Data for this task -
^^^^^^^^^^^^^^^^
(** * Vesture backend: a shallow embedding of the social, catalogue and
      authentication logic, and the properties stated about it.

    The backend is a REST layer over a document store.  Each collection is
    modelled by the finite structure the code uses it as (users and posts
    are looked up by id, so they are finite maps; products, closet items
    and notifications are scanned or appended to, so they are lists in
    insertion order), and each controller or service function becomes a
    function from the store to a result and a new store.

    Conventions of the embedding.
    - An [ObjectId] is the 24 digit hexadecimal string the API exchanges;
      ids are in the canonical (lower case) form the store prints them in,
      so that comparing two ids and comparing their strings coincide.
    - Mongoose's array [includes], [$addToSet] and [$pull] compare ids by
      value.
    - A JavaScript number that the code only counts with is a [Z].
    - [await]ed store calls are taken to succeed; a validation failure of
      [Model.create] is modelled as the exception it raises. *)

From Stdlib Require Import ZArith String Ascii List Lia Bool.
From stdpp Require Import base option list gmap strings.

Open Scope string_scope.
Set Warnings "-register-all,-clear-no-such-hyp".

(** ** JavaScript values shared by the modules *)

Definition ObjectId : Type := string.

(** The JSON payload of a response. *)
Inductive Json : Type :=
  | JNull
  | JStr (s : string)
  | JNum (n : Z)
  | JArr (items : list Json)
  | JObj (fields : list (string * Json)).

(** [res.status(code).json(body)] *)
Record Response : Type := mkResponse { status : nat; body : Json }.

(** [{ message: m }] and [{ error: m }] *)
Definition json_message (m : string) : Json := JObj [("message", JStr m)].
Definition json_error (m : string) : Json := JObj [("error", JStr m)].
^^^^^^^^^^^^^^^^
Task brief - Line by line, reproduce the data exactly.

Task result -
(** * Vesture backend: a shallow embedding of the social, catalogue and
      authentication logic, and the properties stated about it.

    The backend is a REST layer over a document store.  Each collection is
    modelled by the finite structure the code uses it as (users and posts
    are looked up by id, so they are finite maps; products, closet items
    and notifications are scanned or appended to, so they are lists in
    insertion order), and each controller or service function becomes a
    function from the store to a result and a new store.

    Conventions of the embedding.
    - An [ObjectId] is the 24 digit hexadecimal string the API exchanges;
      ids are in the canonical (lower case) form the store prints them in,
      so that comparing two ids and comparing their strings coincide.
    - Mongoose's array [includes], [$addToSet] and [$pull] compare ids by
      value.
    - A JavaScript number that the code only counts with is a [Z].
    - [await]ed store calls are taken to succeed; a validation failure of
      [Model.create] is modelled as the exception it raises. *)

From Stdlib Require Import ZArith String Ascii List Lia Bool.
From stdpp Require Import base option list gmap strings.

Open Scope string_scope.
Set Warnings "-register-all,-clear-no-such-hyp".

(** ** JavaScript values shared by the modules *)

Definition ObjectId : Type := string.

(** The JSON payload of a response. *)
Inductive Json : Type :=
  | JNull
  | JStr (s : string)
  | JNum (n : Z)
  | JArr (items : list Json)
  | JObj (fields : list (string * Json)).

(** [res.status(code).json(body)] *)
Record Response : Type := mkResponse { status : nat; body : Json }.

(** [{ message: m }] and [{ error: m }] *)
Definition json_message (m : string) : Json := JObj [("message", JStr m)].
Definition json_error (m : string) : Json := JObj [("error", JStr m)].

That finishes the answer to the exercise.